An instant antidote! And perfectly timed as we had two recovery days in a hotel in Denpasar before the retreat began. Our base of operation was established immediately after breakfast in poolside lounge chairs. When knees overheated [front or back], we obligingly cooled them by sliding into the water. If boredom or cloud cover made it silly to continue this “therapy”, we went exploring.
The other new jet lag treatment was more medically aligned with the body’s circadian rhythms. It was the result of a hormone study by my friend’s physician brother on human cortisol fluctuation.
I emailed him after the trip to ask more about it. Dr. John replied, “Jet lag is hormone dislocation.” Translation: The body’s normal clock gets out of whack when you pass through multiple time zones.
“Your cortisol level surges each day at awakening. It is set to your biological clock and changes only reluctantly–about one hour per day per time zone. Hence the lag.”
At the opposite end of the day, when it’s time to go to bed, the brain produces melatonin and off to sleep we go. Cortisol levels rise again with the sun. The cycle continues.
Big time zone changes mixed with fluctuating biorhythms can play out dramatically in young children. Our son was six-years-old the first time we flew home to the U.S. after moving to Singapore. During an early dinner, we watched his head suddenly sag forward and plop down in the center of his plate. Sound asleep in mashed potatoes.

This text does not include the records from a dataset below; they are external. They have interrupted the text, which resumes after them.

(** Mining loses no transaction. Of the transactions taken from the pool only the invalid
    ones are dropped: if the block is mined, the valid ones are in it or back in the
    pool; if not, all of them are back. *)
Theorem mining_keeps_transactions now s vsrc ssrc budget who n os m :
  m_pool m = pool_after os →
  let '(m', r) := mine_next_block cfg now s vsrc ssrc budget who n m in
  ∃ fetched rest,
    fetched ++ rest ≡ₚ pending (m_pool m) ∧
    let valid := filter (λ tx, is_ok (validate_transaction cfg (m_chain m) tx true) = true) fetched in
    match r with
    | Err _ => pending (m_pool m') ≡ₚ rest ++ valid
    | Ok _ => ∃ b, add_block cfg (clock s) (m_chain m) b = (m_chain m', Ok ()) ∧
                   tail (transactions b) ++ pending (m_pool m') ≡ₚ rest ++ valid
    end.
Proof.
  intros Hm. unfold mine_next_block.
  assert (Hok : mp_ok (m_pool m)) by (rewrite Hm; apply pool_after_ok).
  assert (Hsp : all_spendable (pending (m_pool m))) by (rewrite Hm; apply pool_spendable).
  destruct (poolable_pool _ Hok Hsp) as [Hp0 _].
  destruct (fetch_step (m_pool m) n Hok) as (Hok1 & Hp1 & Hr1).
  destruct (fetch_for_block (m_pool m) n) as [pool1 fetched]. cbn [fst snd] in *. injection Hr1 as Hf.
  cbn [spec_step fst] in Hp1. set (valid := filter _ fetched). destruct (fit _ _ _ _ valid) as [keep used].
  assert (Hperm : fetched ++ pending pool1 ≡ₚ pending (m_pool m)).
  { rewrite Hf, Hp1, take_drop. apply block_order_perm. }
  assert (Hpv : poolable (pending pool1 ++ valid)).
  { eapply (poolable_sub _ (filter (λ tx, ¬ is_ok (validate_transaction cfg (m_chain m) tx true) = true) fetched)).
    eapply poolable_perm; [|exact Hp0]. rewrite <-Hperm, <-app_assoc, (Permutation_app_comm fetched). f_equiv.
    symmetry. apply filter_app_complement. }
  rewrite (pool_of_pending pool1 Hok1). set (rest := pending pool1) in *.
  assert (Hsplit : rest ++ valid ≡ₚ (rest ++ drop keep valid) ++ take keep valid).
  { rewrite <-app_assoc, (Permutation_app_comm (drop keep valid)), take_drop. done. }
  pose proof (poolable_perm _ _ Hsplit Hpv) as Hpv'.
  rewrite submit_all_fits by by eapply poolable_sub.
  set (wv := _ && _). set (vs := if wv then default [] vsrc else []). set (sls := if wv then default [] ssrc else []).
  assert (Hmine : (if wv then mine_and_add_block_with_votes cfg now s (m_chain m) who (take keep valid) vs sls
    else mine_and_add_block cfg now s (m_chain m) who (take keep valid)) =
    mine_and_add_block_with_votes cfg now s (m_chain m) who (take keep valid) vs sls)
    by by unfold vs, sls; destruct wv.
  rewrite Hmine. clear Hmine. destruct (mine_and_add_block_with_votes _ _ _ _ _ _ _) as [c' [hash|err]] eqn:Em;
    exists fetched, rest; (split; [done|]).
  - cbn [m_chain m_pool]. destruct (mined_transactions _ _ _ _ _ _ _ _ _ Em) as (b & Ha & Ht). exists b.
    split; [done|]. rewrite Ht. cbn [pending pool_of]. fold valid. rewrite Hsplit. apply Permutation_app_comm.
  - cbn [m_pool]. rewrite submit_all_fits by done. cbn [pending pool_of]. fold valid. by rewrite Hsplit.
Qed.
End pool.
End proofs.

Dr. John suggests: “The fix [to jet lag] is in replacing the hormone [cortisol] at the right time of day. Hydrocortisone is safe and effective when you take it at 7:00AM local time for just three days. You can’t do it everyday, only with international travel. Combine that with melatonin [3-10mg] to help get you to sleep and you get the benefit both ways. Works like a charm.”
Take 20mg Hydrocortisone for three days only, at 7 AM local time, for international travel.
You need a medical prescription for oral cortisone and it may be challenging to find a physician willing to write one for jet lag, even in such a limited dose. You could try encouraging your physician with what Dr. John says: “Simple replacement dose is not the same as a treatment dose of prednisone which overpowers your own cortisol. It’s safe and effective.”
I have yet to use cortisone therapy for jet lag. Instead, I researched that back-of-the-knees-light-study from the ‘90s. It was debunked, not long afterward, as nonsense.
After returning from Bali I took 45 minutes each afternoon for a week to lie on the floor by my dining room window and expose the back of my knees to sunlight. When I really wanted a jet lagging nap, I found that sunny-knee-time seemed to warm up my brain and nourish it, too. I was more alert, avoided the nap, and slept through the night.
Fact or fiction, back-of-the-knee sun exposure worked for me.
Regardless of this or that tip for recalibrating your body clock, you can just live out jet lag and do nothing. Eventually, day and night cycles return to “normal” wherever you are.
However, try to avoid falling asleep at the dinner table. Or try to finish your meal first so as not to wake up in a pool of gravy.